▼▼▼

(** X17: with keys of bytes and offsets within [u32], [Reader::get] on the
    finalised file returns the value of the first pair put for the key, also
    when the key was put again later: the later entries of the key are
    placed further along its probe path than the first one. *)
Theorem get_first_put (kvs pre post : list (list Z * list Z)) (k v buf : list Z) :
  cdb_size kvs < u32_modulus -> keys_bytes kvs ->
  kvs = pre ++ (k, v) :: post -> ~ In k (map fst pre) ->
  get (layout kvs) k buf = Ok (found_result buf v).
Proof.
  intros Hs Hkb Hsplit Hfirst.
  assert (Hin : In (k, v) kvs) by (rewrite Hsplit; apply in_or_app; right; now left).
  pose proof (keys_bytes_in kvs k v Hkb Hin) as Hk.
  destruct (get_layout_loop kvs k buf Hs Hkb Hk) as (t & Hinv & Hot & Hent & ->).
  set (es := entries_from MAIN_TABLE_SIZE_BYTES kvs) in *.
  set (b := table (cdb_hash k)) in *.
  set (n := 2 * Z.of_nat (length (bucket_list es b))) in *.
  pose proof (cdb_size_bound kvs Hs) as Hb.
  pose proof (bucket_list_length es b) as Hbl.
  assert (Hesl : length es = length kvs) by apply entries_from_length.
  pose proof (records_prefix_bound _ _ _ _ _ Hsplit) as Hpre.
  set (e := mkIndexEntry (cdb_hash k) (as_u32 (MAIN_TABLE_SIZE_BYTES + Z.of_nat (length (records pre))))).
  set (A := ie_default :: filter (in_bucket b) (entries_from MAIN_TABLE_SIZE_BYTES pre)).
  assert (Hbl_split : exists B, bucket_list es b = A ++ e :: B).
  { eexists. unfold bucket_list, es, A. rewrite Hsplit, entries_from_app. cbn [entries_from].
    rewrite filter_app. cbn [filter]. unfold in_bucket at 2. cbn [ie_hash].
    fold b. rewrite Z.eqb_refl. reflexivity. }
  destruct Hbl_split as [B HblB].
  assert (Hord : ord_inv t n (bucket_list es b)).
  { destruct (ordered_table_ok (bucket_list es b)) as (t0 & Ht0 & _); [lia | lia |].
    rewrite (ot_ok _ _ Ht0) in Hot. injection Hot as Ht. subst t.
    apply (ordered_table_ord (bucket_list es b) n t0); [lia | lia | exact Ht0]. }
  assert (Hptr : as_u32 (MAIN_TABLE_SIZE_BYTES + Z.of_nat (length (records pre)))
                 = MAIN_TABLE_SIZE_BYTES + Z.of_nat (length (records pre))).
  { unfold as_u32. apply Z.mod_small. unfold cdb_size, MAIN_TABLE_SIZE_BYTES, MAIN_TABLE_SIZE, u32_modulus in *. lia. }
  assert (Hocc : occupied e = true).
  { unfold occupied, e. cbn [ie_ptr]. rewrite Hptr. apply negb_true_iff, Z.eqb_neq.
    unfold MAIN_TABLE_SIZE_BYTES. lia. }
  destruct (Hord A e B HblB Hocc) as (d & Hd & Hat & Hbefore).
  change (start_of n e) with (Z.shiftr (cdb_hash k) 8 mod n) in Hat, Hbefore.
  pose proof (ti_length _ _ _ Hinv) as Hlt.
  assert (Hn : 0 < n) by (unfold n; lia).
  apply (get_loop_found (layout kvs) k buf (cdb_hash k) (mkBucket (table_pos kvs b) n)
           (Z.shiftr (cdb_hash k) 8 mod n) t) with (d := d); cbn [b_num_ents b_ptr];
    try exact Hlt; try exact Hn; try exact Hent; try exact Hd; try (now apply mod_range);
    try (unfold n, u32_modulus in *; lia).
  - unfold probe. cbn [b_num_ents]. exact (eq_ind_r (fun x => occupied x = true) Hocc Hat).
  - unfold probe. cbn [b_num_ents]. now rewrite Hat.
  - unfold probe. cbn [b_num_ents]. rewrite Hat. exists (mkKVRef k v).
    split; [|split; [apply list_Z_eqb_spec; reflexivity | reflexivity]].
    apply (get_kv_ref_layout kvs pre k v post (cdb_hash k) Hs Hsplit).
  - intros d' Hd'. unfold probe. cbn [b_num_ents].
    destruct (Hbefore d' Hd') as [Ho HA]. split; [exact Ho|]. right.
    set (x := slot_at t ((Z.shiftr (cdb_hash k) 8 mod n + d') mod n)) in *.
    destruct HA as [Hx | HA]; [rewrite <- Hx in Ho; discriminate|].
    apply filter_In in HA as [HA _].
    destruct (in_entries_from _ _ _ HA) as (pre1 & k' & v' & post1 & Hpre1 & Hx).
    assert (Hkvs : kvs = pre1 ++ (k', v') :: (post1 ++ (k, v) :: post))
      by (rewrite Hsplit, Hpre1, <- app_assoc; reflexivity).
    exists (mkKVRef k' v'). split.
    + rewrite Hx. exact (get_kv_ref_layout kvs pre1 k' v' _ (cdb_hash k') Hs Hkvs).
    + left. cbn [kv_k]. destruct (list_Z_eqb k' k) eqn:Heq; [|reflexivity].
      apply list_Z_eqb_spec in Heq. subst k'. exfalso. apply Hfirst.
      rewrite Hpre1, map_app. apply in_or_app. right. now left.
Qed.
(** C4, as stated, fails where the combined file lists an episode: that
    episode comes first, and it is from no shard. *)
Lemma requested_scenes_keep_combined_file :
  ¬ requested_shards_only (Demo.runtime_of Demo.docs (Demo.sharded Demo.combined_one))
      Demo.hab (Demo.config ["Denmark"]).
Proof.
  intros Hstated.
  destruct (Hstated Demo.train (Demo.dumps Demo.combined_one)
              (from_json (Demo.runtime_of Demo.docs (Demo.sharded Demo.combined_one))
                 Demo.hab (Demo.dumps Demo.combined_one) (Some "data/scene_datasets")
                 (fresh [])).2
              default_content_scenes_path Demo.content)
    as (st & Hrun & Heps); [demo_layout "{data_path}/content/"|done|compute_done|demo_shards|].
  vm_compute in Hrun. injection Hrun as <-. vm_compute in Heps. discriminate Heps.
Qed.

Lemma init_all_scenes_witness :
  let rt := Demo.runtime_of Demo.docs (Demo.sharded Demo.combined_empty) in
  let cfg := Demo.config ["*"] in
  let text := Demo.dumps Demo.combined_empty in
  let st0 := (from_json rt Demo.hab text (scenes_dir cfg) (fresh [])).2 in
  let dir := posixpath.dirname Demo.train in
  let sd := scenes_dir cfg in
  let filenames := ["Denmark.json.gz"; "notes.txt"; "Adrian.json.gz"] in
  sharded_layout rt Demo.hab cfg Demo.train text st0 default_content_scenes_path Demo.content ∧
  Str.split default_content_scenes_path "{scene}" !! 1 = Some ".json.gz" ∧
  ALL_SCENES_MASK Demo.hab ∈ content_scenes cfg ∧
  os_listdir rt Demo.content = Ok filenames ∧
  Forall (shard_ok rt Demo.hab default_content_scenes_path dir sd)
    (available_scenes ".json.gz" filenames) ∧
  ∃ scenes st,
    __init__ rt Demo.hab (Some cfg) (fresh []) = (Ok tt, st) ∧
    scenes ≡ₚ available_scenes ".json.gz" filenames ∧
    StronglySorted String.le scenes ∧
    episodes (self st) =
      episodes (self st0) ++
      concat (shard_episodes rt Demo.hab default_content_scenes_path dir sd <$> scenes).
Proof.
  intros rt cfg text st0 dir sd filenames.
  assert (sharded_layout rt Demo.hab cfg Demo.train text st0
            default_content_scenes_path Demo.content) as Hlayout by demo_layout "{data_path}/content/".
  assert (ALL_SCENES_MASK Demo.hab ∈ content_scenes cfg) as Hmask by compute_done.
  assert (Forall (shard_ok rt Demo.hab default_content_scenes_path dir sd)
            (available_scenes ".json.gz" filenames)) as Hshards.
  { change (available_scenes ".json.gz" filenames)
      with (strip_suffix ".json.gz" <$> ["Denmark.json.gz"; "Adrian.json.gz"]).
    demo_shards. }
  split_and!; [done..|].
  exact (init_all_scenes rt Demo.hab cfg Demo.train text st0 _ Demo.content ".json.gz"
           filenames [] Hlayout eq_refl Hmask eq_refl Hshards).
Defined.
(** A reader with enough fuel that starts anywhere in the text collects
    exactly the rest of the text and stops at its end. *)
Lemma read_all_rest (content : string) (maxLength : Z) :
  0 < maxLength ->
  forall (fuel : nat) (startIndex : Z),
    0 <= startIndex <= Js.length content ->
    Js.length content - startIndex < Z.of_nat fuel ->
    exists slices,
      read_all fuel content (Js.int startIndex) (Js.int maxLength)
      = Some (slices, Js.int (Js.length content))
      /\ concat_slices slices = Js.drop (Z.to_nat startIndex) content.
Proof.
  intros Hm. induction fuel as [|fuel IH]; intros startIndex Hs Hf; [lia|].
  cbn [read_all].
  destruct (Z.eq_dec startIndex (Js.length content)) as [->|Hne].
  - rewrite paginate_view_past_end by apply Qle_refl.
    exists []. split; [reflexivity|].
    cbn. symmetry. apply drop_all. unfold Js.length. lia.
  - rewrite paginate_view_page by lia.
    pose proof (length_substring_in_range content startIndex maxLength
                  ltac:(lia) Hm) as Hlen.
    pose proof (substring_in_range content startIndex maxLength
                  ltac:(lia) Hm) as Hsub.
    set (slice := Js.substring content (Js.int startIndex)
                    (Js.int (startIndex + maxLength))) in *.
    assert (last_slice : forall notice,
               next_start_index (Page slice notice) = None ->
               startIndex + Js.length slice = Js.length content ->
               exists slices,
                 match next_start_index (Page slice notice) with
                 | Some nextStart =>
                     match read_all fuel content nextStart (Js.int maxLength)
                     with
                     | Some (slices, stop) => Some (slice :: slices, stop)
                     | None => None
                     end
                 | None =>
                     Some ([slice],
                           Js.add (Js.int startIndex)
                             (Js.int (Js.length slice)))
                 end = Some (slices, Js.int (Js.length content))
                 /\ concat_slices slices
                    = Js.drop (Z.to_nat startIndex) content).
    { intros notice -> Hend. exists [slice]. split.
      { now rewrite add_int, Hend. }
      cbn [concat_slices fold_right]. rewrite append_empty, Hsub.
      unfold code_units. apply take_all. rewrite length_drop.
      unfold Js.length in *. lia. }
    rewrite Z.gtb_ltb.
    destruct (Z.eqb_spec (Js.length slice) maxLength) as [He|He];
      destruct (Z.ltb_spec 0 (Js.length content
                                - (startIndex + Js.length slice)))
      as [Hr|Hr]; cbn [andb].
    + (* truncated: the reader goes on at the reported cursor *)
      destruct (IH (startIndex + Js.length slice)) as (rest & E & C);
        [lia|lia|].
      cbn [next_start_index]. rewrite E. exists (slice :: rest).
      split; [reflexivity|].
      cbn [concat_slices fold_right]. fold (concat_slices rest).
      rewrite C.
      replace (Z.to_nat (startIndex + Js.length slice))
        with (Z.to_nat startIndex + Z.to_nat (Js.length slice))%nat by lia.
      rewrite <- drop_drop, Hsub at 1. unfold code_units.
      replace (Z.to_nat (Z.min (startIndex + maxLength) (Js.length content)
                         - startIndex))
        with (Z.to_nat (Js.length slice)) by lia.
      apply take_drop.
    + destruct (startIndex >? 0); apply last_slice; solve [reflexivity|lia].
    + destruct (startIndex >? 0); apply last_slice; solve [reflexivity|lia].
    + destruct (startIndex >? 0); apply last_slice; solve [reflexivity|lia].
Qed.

▲▲▲

> [Exercise description]
Retype the first line of the entries and every line after it, please, through the line that contains "apply negb_true_iff, Z.eqb_neq.". Add nothing.

> [Exercise result]
(** X17: with keys of bytes and offsets within [u32], [Reader::get] on the
    finalised file returns the value of the first pair put for the key, also
    when the key was put again later: the later entries of the key are
    placed further along its probe path than the first one. *)
Theorem get_first_put (kvs pre post : list (list Z * list Z)) (k v buf : list Z) :
  cdb_size kvs < u32_modulus -> keys_bytes kvs ->
  kvs = pre ++ (k, v) :: post -> ~ In k (map fst pre) ->
  get (layout kvs) k buf = Ok (found_result buf v).
Proof.
  intros Hs Hkb Hsplit Hfirst.
  assert (Hin : In (k, v) kvs) by (rewrite Hsplit; apply in_or_app; right; now left).
  pose proof (keys_bytes_in kvs k v Hkb Hin) as Hk.
  destruct (get_layout_loop kvs k buf Hs Hkb Hk) as (t & Hinv & Hot & Hent & ->).
  set (es := entries_from MAIN_TABLE_SIZE_BYTES kvs) in *.
  set (b := table (cdb_hash k)) in *.
  set (n := 2 * Z.of_nat (length (bucket_list es b))) in *.
  pose proof (cdb_size_bound kvs Hs) as Hb.
  pose proof (bucket_list_length es b) as Hbl.
  assert (Hesl : length es = length kvs) by apply entries_from_length.
  pose proof (records_prefix_bound _ _ _ _ _ Hsplit) as Hpre.
  set (e := mkIndexEntry (cdb_hash k) (as_u32 (MAIN_TABLE_SIZE_BYTES + Z.of_nat (length (records pre))))).
  set (A := ie_default :: filter (in_bucket b) (entries_from MAIN_TABLE_SIZE_BYTES pre)).
  assert (Hbl_split : exists B, bucket_list es b = A ++ e :: B).
  { eexists. unfold bucket_list, es, A. rewrite Hsplit, entries_from_app. cbn [entries_from].
    rewrite filter_app. cbn [filter]. unfold in_bucket at 2. cbn [ie_hash].
    fold b. rewrite Z.eqb_refl. reflexivity. }
  destruct Hbl_split as [B HblB].
  assert (Hord : ord_inv t n (bucket_list es b)).
  { destruct (ordered_table_ok (bucket_list es b)) as (t0 & Ht0 & _); [lia | lia |].
    rewrite (ot_ok _ _ Ht0) in Hot. injection Hot as Ht. subst t.
    apply (ordered_table_ord (bucket_list es b) n t0); [lia | lia | exact Ht0]. }
  assert (Hptr : as_u32 (MAIN_TABLE_SIZE_BYTES + Z.of_nat (length (records pre)))
                 = MAIN_TABLE_SIZE_BYTES + Z.of_nat (length (records pre))).
  { unfold as_u32. apply Z.mod_small. unfold cdb_size, MAIN_TABLE_SIZE_BYTES, MAIN_TABLE_SIZE, u32_modulus in *. lia. }
  assert (Hocc : occupied e = true).
  { unfold occupied, e. cbn [ie_ptr]. rewrite Hptr. apply negb_true_iff, Z.eqb_neq.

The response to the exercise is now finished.